== WORK TASK ==
Return only the lines from the top of the material through the line marked by "streamLogs_iteration client logGroup", unaltered.

== RECORD SET ==
====
Lemma turns_monotone n :
  Spec.honours_startTime client ->
  forall s t s',
    streamLogs_turns client logGroup filter pollMs n s = (t, Ok (tt, s')) ->
    (currentStartTime s <= currentStartTime s')%Z.
Proof.
  intros Hsrc. induction n as [|n IH]; intros s t s' H.
  - injection H as _ <-. lia.
  - cbn [streamLogs_turns] in H. unfold bind in H.
    fold iteration in H.
    destruct (iteration s) as [t1 [[[] s1]|e]] eqn:H1; [|discriminate].
    destruct (streamLogs_turns client logGroup filter pollMs n s1)
      as [t2 r2] eqn:H2.
    injection H as _ ->.
    pose proof (iteration_monotone s t1 s1 Hsrc H1).
    pose proof (IH s1 t2 s' H2). lia.
Qed.

End StreamFacts.

(** C1. When a poll returns a non-empty batch, the turn sets the cursor
    to [m + 1], [m] being the greatest timestamp of the batch (an absent
    timestamp counting as 0; the greatest of the timestamps themselves when
    every event has one), and every event of the batch is handed downstream
    after that, in the order received, with the cursor already at [m + 1];
    a batch with the timestamps 100, 250, 180 in any order gives 251. *)
Theorem streamLogs_cursor_before_emit {W : Type}
    (client : CloudWatchLogsClient W) (logGroup : string)
    (filter : option string) (pollMs cur : Z) (w w' : W)
    (r : FilterLogEventsResponse) (batch : list FilteredLogEvent) :
  send client (Spec.poll_request logGroup filter cur) w = (Ok r, w') ->
  events r = Some batch ->
  batch <> [] ->
  exists m,
    Spec.maximum_of (map timestamp_or_0 batch) m /\
    streamLogs_iteration client logGroup filter pollMs (mkGen cur w)
    = (ASend (Spec.poll_request logGroup filter cur)
         :: map (fun e => AYield e (m + 1)%Z) batch ++ [ASleep pollMs],
       Ok (tt, mkGen (m + 1)%Z w')) /\
    (forall ts, map timestamp batch = map Some ts -> Spec.maximum_of ts m) /\
    (Permutation (map timestamp batch) [Some 100; Some 250; Some 180]%Z ->
     (m + 1 = 251)%Z).
Proof.
  intros Hsend Hev Hne. destruct batch as [|ev evs]; [now elim Hne|].
  pose proof (MaxFacts.Math_max_maximum (map timestamp_or_0 evs)
                (timestamp_or_0 ev)) as Hmax.
  change (timestamp_or_0 ev :: map timestamp_or_0 evs)
    with (map timestamp_or_0 (ev :: evs)) in Hmax.
  set (m := Math_max (timestamp_or_0 ev) (map timestamp_or_0 evs)) in *.
  exists m. split; [exact Hmax|]. split; [|split].
  - exact (iteration_batch client logGroup filter pollMs cur w r w' ev evs
             Hsend Hev).
  - intros ts Hts.
    rewrite MaxFacts.map_timestamp_or_0, Hts, MaxFacts.map_nullish_Some in Hmax.
    exact Hmax.
  - intros HP. rewrite MaxFacts.map_timestamp_or_0 in Hmax.
    apply (Permutation_map (fun t => nullish_or t 0%Z)) in HP.
    apply (MaxFacts.maximum_of_Permutation _ _ _ HP) in Hmax.
    destruct Hmax as [Hin Hub].
    assert (H250 : (250 <= m)%Z) by (apply Hub; simpl; auto).
    simpl in Hin. lia.
Qed.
====
== ANSWER SPACE ==
Lemma turns_monotone n :
  Spec.honours_startTime client ->
  forall s t s',
    streamLogs_turns client logGroup filter pollMs n s = (t, Ok (tt, s')) ->
    (currentStartTime s <= currentStartTime s')%Z.
Proof.
  intros Hsrc. induction n as [|n IH]; intros s t s' H.
  - injection H as _ <-. lia.
  - cbn [streamLogs_turns] in H. unfold bind in H.
    fold iteration in H.
    destruct (iteration s) as [t1 [[[] s1]|e]] eqn:H1; [|discriminate].
    destruct (streamLogs_turns client logGroup filter pollMs n s1)
      as [t2 r2] eqn:H2.
    injection H as _ ->.
    pose proof (iteration_monotone s t1 s1 Hsrc H1).
    pose proof (IH s1 t2 s' H2). lia.
Qed.

End StreamFacts.

(** C1. When a poll returns a non-empty batch, the turn sets the cursor
    to [m + 1], [m] being the greatest timestamp of the batch (an absent
    timestamp counting as 0; the greatest of the timestamps themselves when
    every event has one), and every event of the batch is handed downstream
    after that, in the order received, with the cursor already at [m + 1];
    a batch with the timestamps 100, 250, 180 in any order gives 251. *)
Theorem streamLogs_cursor_before_emit {W : Type}
    (client : CloudWatchLogsClient W) (logGroup : string)
    (filter : option string) (pollMs cur : Z) (w w' : W)
    (r : FilterLogEventsResponse) (batch : list FilteredLogEvent) :
  send client (Spec.poll_request logGroup filter cur) w = (Ok r, w') ->
  events r = Some batch ->
  batch <> [] ->
  exists m,
    Spec.maximum_of (map timestamp_or_0 batch) m /\
    streamLogs_iteration client logGroup filter pollMs (mkGen cur w)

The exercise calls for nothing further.